At True/False we saw a couple movies by Everson: the one-take-whatever Partial Differential Equation, and the very great Hampton. So I’m checking to see what else is out there.


Workers Leaving the Job Site (2013)

Silent handheld shot of the titular workers leaving the titular job site. Five minutes in – an edit! But it just cuts to another minute of the same thing. My least favorite film of workers leaving a job site, after the Lumiere and the Kaurismaki – or maybe it’s a tie for last with the Farocki.


Three Quarters (2015)

Silent again, medium shots of two guys doing magic tricks with cards and string and quarters, a hundred times more fun than watching them leave the job site.


Ears, Nose and Throat (2016)

1. Grainy outdoor night photography with fireflies, punctuated by left/right hearing-test tones.

2. Doctor with unsynched sound explains to patient that she has misaligned vocal cords and that’s why her voice gets tired.

3. She’s in a sound booth, unsynched again, telling about an argument she witnessed leading neighbor Chris to kill his friend DeCarrio. We’re outside the booth and I’m wondering if the opening scene was where the shooting happened.

4. We’re in the sound booth with her, hearing the tones she’s hearing.

5. Back at doctor’s office, room tone.

Ohhhhhh wow, DeCarrio was the director’s son, and the sound-booth woman a witness to his murder. That is a hell of a thing to make a film about.


Music from the Edge of the Allegheny Plateau (2019)

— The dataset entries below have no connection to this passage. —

Lemma generate_split_ok vs s p o len g k st :
  let F := iov_bytes (mem st) vs in
  let g1 := part_guard g o len F p in
  iov_ok (mem st) vs -> at_pos vs s p -> part_ok o len -> p + len <= iov_total vs -> 0 <= g < 2 ^ 64 ->
  exists s' m', _dif_generate_split s o len g k c st = Ok ((s', next_start g1 o len), set_mem (fun _ => m') st) /\
    at_pos vs s' (p + len) /\ changed vs (mem st) m' /\
    iov_bytes m' vs =
      (if decide (o + len < gi) then F
       else splice (p + (gi - o)) (store_var (_dif_generate g1 k c) (dif_zero c)) F).
Proof.
  cbv zeta. intros Hio Hp Hpart Ht Hg. destruct (ctx_bounds c Hc) as (? & ? & ? & ? & _).
  unfold _dif_generate_split. rewrite (M_bind_ok _ _ _ _ _ (split_assert_ok _ _ _ Hpart)).
  destruct Hpart as [Hq1 Hq2 Hq3].
  destruct (guard_pieces_ok c Hc vs (pieces s) s p o len g st) as (s1 & E1 & Hp1 & Hs1 & Hl1); try (done || lia).
  { unfold pieces. lia. }
  rewrite (M_bind_ok _ _ _ _ _ E1). fold (part_guard g o len (iov_bytes (mem st) vs) p).
  set (g1 := part_guard _ _ _ _ _). unfold next_start. case_decide as Hd.
  - rewrite Z.min_l in * by lia. destruct (Z.ltb_spec (o + len) gi); [|lia]. exists s1, (mem st).
    replace (p + len) with (p + (o + len - o)) by lia. split_and!; [by destruct st|done|apply changed_refl|done].
  - rewrite Z.min_r in * by lia. destruct (Z.ltb_spec gi gi); [lia|].
    destruct (dif_pieces_put c Hc vs (p + (gi - o)) (pieces s1) s1 gi (store_var (_dif_generate g1 k c) (dif_zero c)) st)
      as (s2 & m' & E2 & Hp2 & Hs2 & Hch & Eb); try (done || lia).
    + apply Hs1. lia.
    + apply gen_zlen. apply dif_zero_zlen.
    + unfold pieces. lia.
    + rewrite (M_bind_ok _ _ _ _ _ E2). exists s2, m'.
      replace (p + len) with (p + (gi - o) + (bs - gi)) by lia. done.
Qed.

Lemma verify_split_ok vs s p o len g k st :
  let F := iov_bytes (mem st) vs in
  let g1 := part_guard g o len F p in
  iov_ok (mem st) vs -> at_pos vs s p -> part_ok o len -> p + len <= iov_total vs -> 0 <= g < 2 ^ 64 ->
  exists s', at_pos vs s' (p + len) /\
    _dif_verify_split s o len g k c st =
      Ok (if decide (o + len < gi) then inl (s', g1)
          else or_error (_dif_verify (slice F (p + (gi - o)) sz) g1 k c) (s', next_start g1 o len), st).
Proof.
  cbv zeta. intros Hio Hp Hpart Ht Hg. destruct (ctx_bounds c Hc) as (? & ? & ? & ? & _).
  unfold _dif_verify_split. rewrite (M_bind_ok _ _ _ _ _ (split_assert_ok _ _ _ Hpart)).
  destruct Hpart as [Hq1 Hq2 Hq3].
  destruct (guard_pieces_ok c Hc vs (pieces s) s p o len g st) as (s1 & E1 & Hp1 & Hs1 & Hl1); try (done || lia).
  { unfold pieces. lia. }
  rewrite (M_bind_ok _ _ _ _ _ E1). fold (part_guard g o len (iov_bytes (mem st) vs) p).
  set (g1 := part_guard _ _ _ _ _). unfold next_start. case_decide as Hd.
  - rewrite Z.min_l in * by lia. destruct (Z.ltb_spec (o + len) gi); [|lia]. exists s1.
    by replace (p + len) with (p + (o + len - o)) by lia.
  - rewrite Z.min_r in * by lia. destruct (Z.ltb_spec gi gi); [lia|].
    destruct (dif_pieces_get c Hc vs (p + (gi - o)) (pieces s1) s1 gi st) as (s2 & E2 & Hp2 & Hs2); try (done || lia).
    + apply Hs1. lia.
    + unfold pieces. lia.
    + rewrite (M_bind_ok _ _ _ _ _ E2). exists s2. split; [|done].
      by replace (p + len) with (p + (gi - o) + (bs - gi)) by lia.
Qed.

Lemma start_guard_range : 0 <= start_guard c < 2 ^ 64.
Proof. unfold start_guard. destruct guarded; [apply Hc|done]. Qed.

Lemma whole_part : part_ok 0 bs.
Proof. destruct (ctx_bounds c Hc) as (? & ? & ? & ? & _). constructor; lia. Qed.

Lemma whole_guard F p : 0 <= p -> p + bs <= zlen F -> part_guard (start_guard c) 0 bs F p = block_guard c F p.
Proof.
  intros Hp Hl. destruct (ctx_bounds c Hc) as (? & ? & ? & ? & _).
  unfold part_guard, start_guard, block_guard, next_guard. destruct guarded; [|done].
  rewrite Z.min_r, Z.sub_0_r by lia.
  pose proof (slice_ne F p gi ltac:(lia) ltac:(lia) ltac:(lia)) as Hne.
  by destruct (slice F p gi).
Qed.

Lemma whole_start F p : next_start (block_guard c F p) 0 bs = start_guard c.
Proof.
  destruct (ctx_bounds c Hc) as (? & ? & ? & ? & _). unfold next_start, start_guard, block_guard.
  case_decide; [lia|]. by destruct guarded.
Qed.

(** ** The loops over the blocks *)

Lemma for_blocks_inv {A} (I : Z -> A -> pst -> Prop) body n k x st :
  0 <= k -> k + Z.of_nat n < 2 ^ 32 -> I k x st ->
  (forall j x st, k <= j < k + Z.of_nat n -> I j x st ->
     exists x' st', body j x st = Ok (x', st') /\ I (j + 1) x' st') ->
  exists x' st', for_blocks n k body x st = Ok (x', st') /\ I (k + Z.of_nat n) x' st'.
Proof.
  revert k x st. induction n as [|n IH]; intros k x st Hk Hn HI Hb.
  { exists x, st. by rewrite Z.add_0_r. }
  cbn [for_blocks]. destruct (Hb k x st ltac:(lia) HI) as (x1 & st1 & E1 & HI1).
  rewrite (M_bind_ok _ _ _ _ _ E1), wrap_small by lia.
  destruct (IH (k + 1) x1 st1) as (x' & st' & E & HI'); [lia|lia|done| |].
  { intros j y s Hj. apply Hb. lia. }
  exists x', st'. split; [done|]. by replace (k + Z.of_nat (S n)) with (k + 1 + Z.of_nat n) by lia.
Qed.

(** A loop of checks ends with the first error; [R] holds behind it. *)
Lemma for_blocks_err_inv {A} (I : Z -> A -> pst -> Prop) (R : pst -> Prop) (chk : Z -> option dif_error) body n k x st :
  0 <= k -> k + Z.of_nat n < 2 ^ 32 -> I k x st ->
  (forall j x st, k <= j < k + Z.of_nat n -> I j x st ->
     exists x' st', body j x st = Ok (or_error (chk j) x', st') /\
       if chk j then R st' else I (j + 1) x' st') ->
  exists x' st', for_blocks_err n k body x st = Ok (or_error (first_err chk n k) x', st') /\
    if first_err chk n k then R st' else I (k + Z.of_nat n) x' st'.
Proof.
  revert k x st. induction n as [|n IH]; intros k x st Hk Hn HI Hb.
  { exists x, st. cbn. by rewrite Z.add_0_r. }
  cbn [for_blocks_err first_err]. destruct (Hb k x st ltac:(lia) HI) as (x1 & st1 & E1 & HI1).
  rewrite (M_bind_ok _ _ _ _ _ E1). destruct (chk k) as [e|] eqn:Ec; cbn [or_error]; [by exists x1, st1|].
  rewrite wrap_small by lia.
  destruct (IH (k + 1) x1 st1) as (x' & st' & E & HI'); [lia|lia|done| |].
  { intros i y s Hi. apply Hb. lia. }
  exists x', st'. split; [done|]. by replace (k + Z.of_nat (S n)) with (k + 1 + Z.of_nat n) by lia.
Qed.

(** ** Whole buffers *)

Lemma gen_at_zlen z k F : 0 <= k -> k * bs + bs <= zlen F -> zlen (gen_at c z k F) = zlen F.
Proof.
  intros Hk Hl. destruct (ctx_bounds c Hc) as (? & ? & ? & ? & _). unfold gen_at.
  assert (0 <= k * bs) by nia.
  assert (Hz : zlen (field c (base_of c z F (k * bs)) F k (k * bs)) = sz).
  { apply gen_zlen. unfold base_of. destruct z; [apply dif_zero_zlen|apply slice_zlen; lia]. }
  apply splice_zlen; lia.
Qed.

Lemma flat_zlen z n F : Z.of_nat n * bs <= zlen F -> zlen (flat_generate c z n F) = zlen F.
Proof.
  induction n as [|n IH]; intros Hl; [done|]. destruct (ctx_bounds c Hc) as (? & ? & ? & ? & _).
  cbn [flat_generate]. rewrite gen_at_zlen; rewrite ?IH by lia; lia.
Qed.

Two music performances, living room gospel and pickup truck rap, merged at the end by messing with the sync. The film title plus shots of a woman looking at a hillside through binoculars gives a (geo-)anthropological feeling, like the music is in the land and you can find it if you look hard enough.


Black Bus Stop (2019)

College(?) kids having non-sync discusions with imprecise focus and framing, start talking about a black bus stop and the sound doubles up on itself, cut to night with performance-art stances and choreographed performances and songs, I think all of them school/greek-related… then back to the meta-cacophony about the bus stop. Shot at the University of Virginia at Charlottesville, codirected with History Department chair Claudrena Harold.